INSTRUCTIONS FOR THE TASK -
Scan the material for "tmuxSession". Copy every line it appears in.

DATASET CONTENT -

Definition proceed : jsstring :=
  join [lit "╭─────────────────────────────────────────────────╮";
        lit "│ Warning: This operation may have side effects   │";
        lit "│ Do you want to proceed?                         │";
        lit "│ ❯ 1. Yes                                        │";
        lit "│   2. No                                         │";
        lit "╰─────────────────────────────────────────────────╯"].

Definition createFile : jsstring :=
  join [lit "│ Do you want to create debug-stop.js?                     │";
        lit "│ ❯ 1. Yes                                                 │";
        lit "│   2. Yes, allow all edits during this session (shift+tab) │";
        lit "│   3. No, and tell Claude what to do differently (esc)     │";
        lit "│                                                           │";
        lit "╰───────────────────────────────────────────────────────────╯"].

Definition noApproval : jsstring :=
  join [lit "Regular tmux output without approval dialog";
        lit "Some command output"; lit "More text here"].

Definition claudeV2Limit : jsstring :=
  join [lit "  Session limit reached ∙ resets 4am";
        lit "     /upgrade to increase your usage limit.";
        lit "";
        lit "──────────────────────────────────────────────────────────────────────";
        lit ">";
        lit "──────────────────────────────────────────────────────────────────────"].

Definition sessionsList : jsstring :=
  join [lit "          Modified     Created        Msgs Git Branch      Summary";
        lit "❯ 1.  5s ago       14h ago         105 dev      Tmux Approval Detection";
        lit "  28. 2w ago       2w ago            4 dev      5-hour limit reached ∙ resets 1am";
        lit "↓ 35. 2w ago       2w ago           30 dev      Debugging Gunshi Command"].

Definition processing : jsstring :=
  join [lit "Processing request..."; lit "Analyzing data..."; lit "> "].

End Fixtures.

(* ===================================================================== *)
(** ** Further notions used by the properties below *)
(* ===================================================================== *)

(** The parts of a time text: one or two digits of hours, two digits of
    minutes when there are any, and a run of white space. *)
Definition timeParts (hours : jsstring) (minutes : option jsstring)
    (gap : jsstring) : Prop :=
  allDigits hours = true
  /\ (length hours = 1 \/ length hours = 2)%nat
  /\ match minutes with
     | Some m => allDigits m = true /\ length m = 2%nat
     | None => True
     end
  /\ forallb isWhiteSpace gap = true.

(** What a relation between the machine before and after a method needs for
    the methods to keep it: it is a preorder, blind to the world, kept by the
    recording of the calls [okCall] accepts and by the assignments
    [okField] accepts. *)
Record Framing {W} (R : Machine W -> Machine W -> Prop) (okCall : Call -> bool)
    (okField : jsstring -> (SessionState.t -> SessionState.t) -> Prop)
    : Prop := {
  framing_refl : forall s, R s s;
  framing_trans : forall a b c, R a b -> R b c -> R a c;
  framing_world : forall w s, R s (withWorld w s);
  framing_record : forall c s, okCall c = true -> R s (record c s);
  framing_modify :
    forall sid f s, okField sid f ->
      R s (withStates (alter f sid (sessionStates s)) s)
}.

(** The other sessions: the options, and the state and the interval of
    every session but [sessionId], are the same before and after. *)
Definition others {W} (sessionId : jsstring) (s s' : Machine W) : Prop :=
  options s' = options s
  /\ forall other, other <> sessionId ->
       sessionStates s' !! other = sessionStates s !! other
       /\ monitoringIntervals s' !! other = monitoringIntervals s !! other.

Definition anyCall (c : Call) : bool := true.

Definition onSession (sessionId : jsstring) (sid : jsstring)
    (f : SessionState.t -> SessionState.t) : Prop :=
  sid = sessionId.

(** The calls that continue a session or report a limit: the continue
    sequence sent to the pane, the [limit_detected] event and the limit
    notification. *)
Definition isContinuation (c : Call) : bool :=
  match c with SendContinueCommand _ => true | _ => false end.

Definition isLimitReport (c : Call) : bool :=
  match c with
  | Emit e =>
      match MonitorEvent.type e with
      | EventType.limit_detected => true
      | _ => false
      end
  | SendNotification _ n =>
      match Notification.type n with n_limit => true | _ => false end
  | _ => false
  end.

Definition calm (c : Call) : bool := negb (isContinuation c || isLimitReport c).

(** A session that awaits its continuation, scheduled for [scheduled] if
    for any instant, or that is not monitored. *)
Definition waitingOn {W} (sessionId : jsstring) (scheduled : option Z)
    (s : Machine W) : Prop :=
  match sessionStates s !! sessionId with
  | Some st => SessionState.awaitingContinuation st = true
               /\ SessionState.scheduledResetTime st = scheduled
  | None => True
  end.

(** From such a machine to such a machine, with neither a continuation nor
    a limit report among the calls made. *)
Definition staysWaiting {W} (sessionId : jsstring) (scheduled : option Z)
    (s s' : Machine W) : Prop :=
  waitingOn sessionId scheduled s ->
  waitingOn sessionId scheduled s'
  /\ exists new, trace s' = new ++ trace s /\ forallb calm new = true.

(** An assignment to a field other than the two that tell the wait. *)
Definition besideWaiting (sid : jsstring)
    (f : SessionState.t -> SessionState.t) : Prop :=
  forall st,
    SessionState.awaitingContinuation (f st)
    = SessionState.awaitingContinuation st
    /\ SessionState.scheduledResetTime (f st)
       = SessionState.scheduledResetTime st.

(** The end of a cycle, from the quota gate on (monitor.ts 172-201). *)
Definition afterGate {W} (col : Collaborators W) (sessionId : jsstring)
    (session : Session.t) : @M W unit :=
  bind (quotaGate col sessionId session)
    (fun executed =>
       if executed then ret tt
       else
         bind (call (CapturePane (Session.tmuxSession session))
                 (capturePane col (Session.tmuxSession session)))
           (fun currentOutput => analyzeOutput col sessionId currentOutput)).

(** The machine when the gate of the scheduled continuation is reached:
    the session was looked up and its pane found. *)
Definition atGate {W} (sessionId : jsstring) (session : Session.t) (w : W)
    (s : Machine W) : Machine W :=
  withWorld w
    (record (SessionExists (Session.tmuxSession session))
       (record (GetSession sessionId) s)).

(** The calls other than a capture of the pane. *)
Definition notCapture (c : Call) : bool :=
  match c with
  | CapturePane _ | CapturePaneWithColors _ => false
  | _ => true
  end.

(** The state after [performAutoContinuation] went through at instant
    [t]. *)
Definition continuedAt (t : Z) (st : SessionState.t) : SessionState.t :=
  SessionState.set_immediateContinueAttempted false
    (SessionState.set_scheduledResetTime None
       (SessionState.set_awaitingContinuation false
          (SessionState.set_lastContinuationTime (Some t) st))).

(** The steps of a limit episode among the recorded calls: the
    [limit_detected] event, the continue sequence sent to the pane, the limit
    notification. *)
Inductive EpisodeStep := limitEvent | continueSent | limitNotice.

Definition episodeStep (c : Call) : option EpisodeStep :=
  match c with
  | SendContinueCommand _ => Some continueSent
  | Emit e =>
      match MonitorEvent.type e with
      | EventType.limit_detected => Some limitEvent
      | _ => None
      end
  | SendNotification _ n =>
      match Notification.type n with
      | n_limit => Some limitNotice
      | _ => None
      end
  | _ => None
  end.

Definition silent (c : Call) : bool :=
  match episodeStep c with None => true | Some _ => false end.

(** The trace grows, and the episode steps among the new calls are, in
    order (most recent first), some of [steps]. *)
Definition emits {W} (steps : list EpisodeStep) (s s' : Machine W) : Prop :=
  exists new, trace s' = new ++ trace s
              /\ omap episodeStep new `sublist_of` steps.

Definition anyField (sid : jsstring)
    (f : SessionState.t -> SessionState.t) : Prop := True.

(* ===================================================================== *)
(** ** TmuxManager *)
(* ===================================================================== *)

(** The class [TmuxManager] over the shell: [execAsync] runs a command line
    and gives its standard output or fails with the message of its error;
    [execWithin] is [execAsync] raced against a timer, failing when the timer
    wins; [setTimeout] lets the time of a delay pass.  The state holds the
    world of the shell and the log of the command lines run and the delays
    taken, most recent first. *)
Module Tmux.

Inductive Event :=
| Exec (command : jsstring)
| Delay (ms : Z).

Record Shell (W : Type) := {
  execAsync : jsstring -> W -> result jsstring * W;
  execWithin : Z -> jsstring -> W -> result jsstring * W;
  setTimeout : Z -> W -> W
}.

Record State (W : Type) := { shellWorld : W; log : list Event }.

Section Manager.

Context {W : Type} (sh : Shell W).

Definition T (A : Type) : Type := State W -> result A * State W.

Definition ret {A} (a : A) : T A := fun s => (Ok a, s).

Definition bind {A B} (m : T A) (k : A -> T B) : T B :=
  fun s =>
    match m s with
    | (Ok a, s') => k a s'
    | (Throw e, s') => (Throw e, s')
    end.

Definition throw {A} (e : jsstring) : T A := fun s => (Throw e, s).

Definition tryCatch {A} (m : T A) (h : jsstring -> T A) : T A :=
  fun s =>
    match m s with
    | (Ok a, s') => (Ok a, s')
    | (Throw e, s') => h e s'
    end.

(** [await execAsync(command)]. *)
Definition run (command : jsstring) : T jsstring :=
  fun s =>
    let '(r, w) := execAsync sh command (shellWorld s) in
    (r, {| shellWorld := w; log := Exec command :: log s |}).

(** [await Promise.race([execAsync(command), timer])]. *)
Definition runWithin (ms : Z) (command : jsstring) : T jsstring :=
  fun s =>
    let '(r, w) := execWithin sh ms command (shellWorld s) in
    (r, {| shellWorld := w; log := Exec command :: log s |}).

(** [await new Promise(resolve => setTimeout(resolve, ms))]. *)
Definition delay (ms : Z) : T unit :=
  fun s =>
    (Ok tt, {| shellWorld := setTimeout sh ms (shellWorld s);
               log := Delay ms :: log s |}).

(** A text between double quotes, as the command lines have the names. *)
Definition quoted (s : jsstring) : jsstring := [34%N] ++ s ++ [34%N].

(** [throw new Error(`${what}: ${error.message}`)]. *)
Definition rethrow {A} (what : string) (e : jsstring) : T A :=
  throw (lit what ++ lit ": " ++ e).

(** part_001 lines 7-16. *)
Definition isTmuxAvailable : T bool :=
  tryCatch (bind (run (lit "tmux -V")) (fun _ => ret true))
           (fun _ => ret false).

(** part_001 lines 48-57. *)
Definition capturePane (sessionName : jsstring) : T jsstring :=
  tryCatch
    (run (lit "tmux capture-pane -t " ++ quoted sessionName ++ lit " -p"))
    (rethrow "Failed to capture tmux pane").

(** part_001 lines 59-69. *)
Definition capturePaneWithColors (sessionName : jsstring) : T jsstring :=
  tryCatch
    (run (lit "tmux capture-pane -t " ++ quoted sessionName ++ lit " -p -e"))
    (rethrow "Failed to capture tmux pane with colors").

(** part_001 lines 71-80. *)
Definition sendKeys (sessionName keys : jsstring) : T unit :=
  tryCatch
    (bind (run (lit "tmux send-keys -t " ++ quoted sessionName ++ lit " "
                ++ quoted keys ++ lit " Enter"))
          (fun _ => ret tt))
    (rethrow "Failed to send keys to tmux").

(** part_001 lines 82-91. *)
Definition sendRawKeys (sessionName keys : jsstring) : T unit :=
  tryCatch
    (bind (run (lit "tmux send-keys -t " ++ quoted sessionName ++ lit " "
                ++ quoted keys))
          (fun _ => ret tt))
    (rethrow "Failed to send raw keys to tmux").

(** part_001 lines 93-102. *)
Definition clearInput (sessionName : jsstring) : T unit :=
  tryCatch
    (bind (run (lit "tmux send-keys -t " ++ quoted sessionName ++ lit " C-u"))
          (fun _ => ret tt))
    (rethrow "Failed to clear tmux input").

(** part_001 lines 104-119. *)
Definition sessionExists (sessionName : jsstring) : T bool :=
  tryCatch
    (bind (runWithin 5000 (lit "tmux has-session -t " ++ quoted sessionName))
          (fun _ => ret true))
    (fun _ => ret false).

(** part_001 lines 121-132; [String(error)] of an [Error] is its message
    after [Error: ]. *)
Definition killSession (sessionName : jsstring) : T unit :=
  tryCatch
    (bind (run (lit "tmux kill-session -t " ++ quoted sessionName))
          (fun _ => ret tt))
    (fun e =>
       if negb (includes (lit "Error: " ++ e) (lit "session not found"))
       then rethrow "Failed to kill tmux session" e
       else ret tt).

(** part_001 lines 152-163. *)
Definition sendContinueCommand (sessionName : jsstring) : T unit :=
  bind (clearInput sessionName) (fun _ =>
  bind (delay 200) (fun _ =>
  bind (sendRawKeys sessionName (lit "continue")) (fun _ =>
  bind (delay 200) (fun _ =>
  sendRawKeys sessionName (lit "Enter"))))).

RESPONSE FOR THIS EXERCISE -
         bind (call (CapturePane (Session.tmuxSession session))
                 (capturePane col (Session.tmuxSession session)))
    (record (SessionExists (Session.tmuxSession session))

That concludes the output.